Iolaus lobbed a boot at Hercules. "Let's not get into that now. Number twelve is being dead right, won't make you any less dead."

Hercules frowned. "I don't like that one."

Murphius gave Hercules an unfocused look as he managed to say, "Soun's goo' to me."

Iolaus sighed. "It's the whole dead thing. You know Herc and me and dead. Problem is. . ." He heaved another sigh, "It really does apply to me. Now what's number thirteen. . ."

"Number thirteen," replied Hercules, "Should be about number three because you learned it at the Academy. There's never time to do it right, but there's always time to do it over."

"Right. That was my slogan in those days." Iolaus shifted a little, winced, and settled back down, then pointed at Hercules, who obligingly held up another finger. "Number fourteen, the greater the value of the rug, the greater the probability that the cat will throw up on it."

Murphius frowned. "That's an odd one for your list."

Hercules made a pained sound, while Iolaus chuckled. "Now there is a long story. It involves fine Persian carpets, the King of Corinth and a ratty house cat missing one ear. You see. . ."

"You tell that story," said Hercules threateningly, "And I'll tell the story about number eleven."

Iolaus flapped a hand at his friend. "Fine. Where was I? Number fifteen. . ."

The wind, which had been whistling around the eaves during the entire conversation, rose to a howling pitch, A corner of the roof was suddenly snatched into the air, allowing the drenching rain in pour into the room. Hercules tossed aside Iolaus' pants, looking around frantically for something to patch the hole while Iolaus finished, "Mother Nature is a bitch."

"You know," said Murphius, as he pulled his blanket over his head, "You're a damn sight smarter, Iolaus, than I ever gave you credit for."

 

Iolaus Fifteen Facts of Life
(taken from the "official" Murphy's Law site and arranged by the author's preference.)

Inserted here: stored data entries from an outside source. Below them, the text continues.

(** X17 -- The initialization runs once.  [waitForInit] never throws; the
    first call lets the initialization run and settles its promise, and
    every later call returns the same value and changes nothing.  The
    initialization succeeds exactly when the engine initializes: it then
    marks the facade initialized and emits [initialized]; otherwise it emits
    one [error] event, leaves the facade uninitialized and resolves to
    [false] instead of failing.  The files, the handles and both caches are
    not touched. *)
Theorem waitForInit_once (host : Host) (sys : System) :
  exists v sys1,
    TreeSitterAPI.waitForInit host sys = (Ok v, sys1) /\
    TreeSitterAPI.waitForInit host sys1 = (Ok v, sys1) /\
    world sys1 = world sys /\
    languages (api sys1) = languages (api sys) /\
    parser (api sys1) = parser (api sys) /\
    (forall v0, initPromise (api sys) = Settled v0 -> v = v0 /\ sys1 = sys) /\
    (initPromise (api sys) = Pending -> initialized (api sys) = false ->
     v = Some (engine_init host) /\
     initialized (api sys1) = engine_init host /\
     exists ev,
       events (api sys1) = events (api sys) ++ [ev] /\
       (engine_init host = true -> ev = initialized_event) /\
       (engine_init host = false ->
        (exists e, ev = error_event e) /\ api_config (api sys1) = api_config (api sys))).
Proof.
  destruct (InitFacts.waitForInit_run host sys) as (v & sys1 & Hrun & Hw & Hl & Hp & _).
  exists v, sys1. split; [exact Hrun|].
  pose proof (ParseFacts.waitForInit_settles host sys) as Hsettled.
  rewrite Hrun in Hsettled. unfold init_settled in Hsettled. simpl in Hsettled.
  destruct (initPromise (api sys)) as [|v0] eqn:Hpromise.
  - split.
    { destruct (initPromise (api sys1)) as [|v1] eqn:H1; [contradiction|].
      rewrite (InitOutcomeFacts.waitForInit_settled host sys1 v1 H1).
      assert (v1 = v); [|subst; reflexivity].
      revert Hrun H1. unfold TreeSitterAPI.waitForInit. unfold bind at 1, gets at 1.
      rewrite Hpromise. unfold bind at 1.
      destruct (TreeSitterAPI.initialize host sys) as [[v2|e] sys2]; [|discriminate].
      unfold bind, TreeSitterAPI.set_initPromise, modify, ret.
      intros [= <- <-]. simpl. congruence. }
    do 3 (split; [assumption|]). split; [discriminate|].
    intros _ Hinit.
    destruct (InitOutcomeFacts.waitForInit_pending host sys Hpromise Hinit)
      as (c & Hpending & _).
    rewrite Hpending in Hrun. injection Hrun as <- <-. simpl.
    split; [reflexivity|]. split; [reflexivity|].
    eexists. split; [reflexivity|]. split.
    + intros ->. reflexivity.
    + intros ->. split; [eauto | reflexivity].
  - rewrite (InitOutcomeFacts.waitForInit_settled host sys v0 Hpromise) in Hrun.
    injection Hrun as <- <-.
    split; [apply InitOutcomeFacts.waitForInit_settled, Hpromise|].
    do 3 (split; [reflexivity|]). split; [|discriminate].
    intros v1 [= <-]. auto.
Qed.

1) It was never as easy as it looked
2) If anything can go wrong, it will
3) The big catastrophes are made up of smaller ones
4) It's never so bad it couldn't be worse.
5) A valuable falling in a hard to reach place will be exactly at the distance of the tip of your fingers.
6) Everything takes longer than you think
7) Whenever you set out to do something, something else must be done first
8) Any time you put an item in a "safe place", it will never be seen again
9) In order for something to get clean, something else must get dirty.
10) You will find an easy way to do it, after you've finished doing it.
11) Just because you CAN do something doesn't mean you SHOULD.
12) Being dead right, won't make you any less dead.
13) There's never time to do it right, but there's always time to do it over.
14) The greater the value of the rug, the greater the probability that the cat will throw up on it.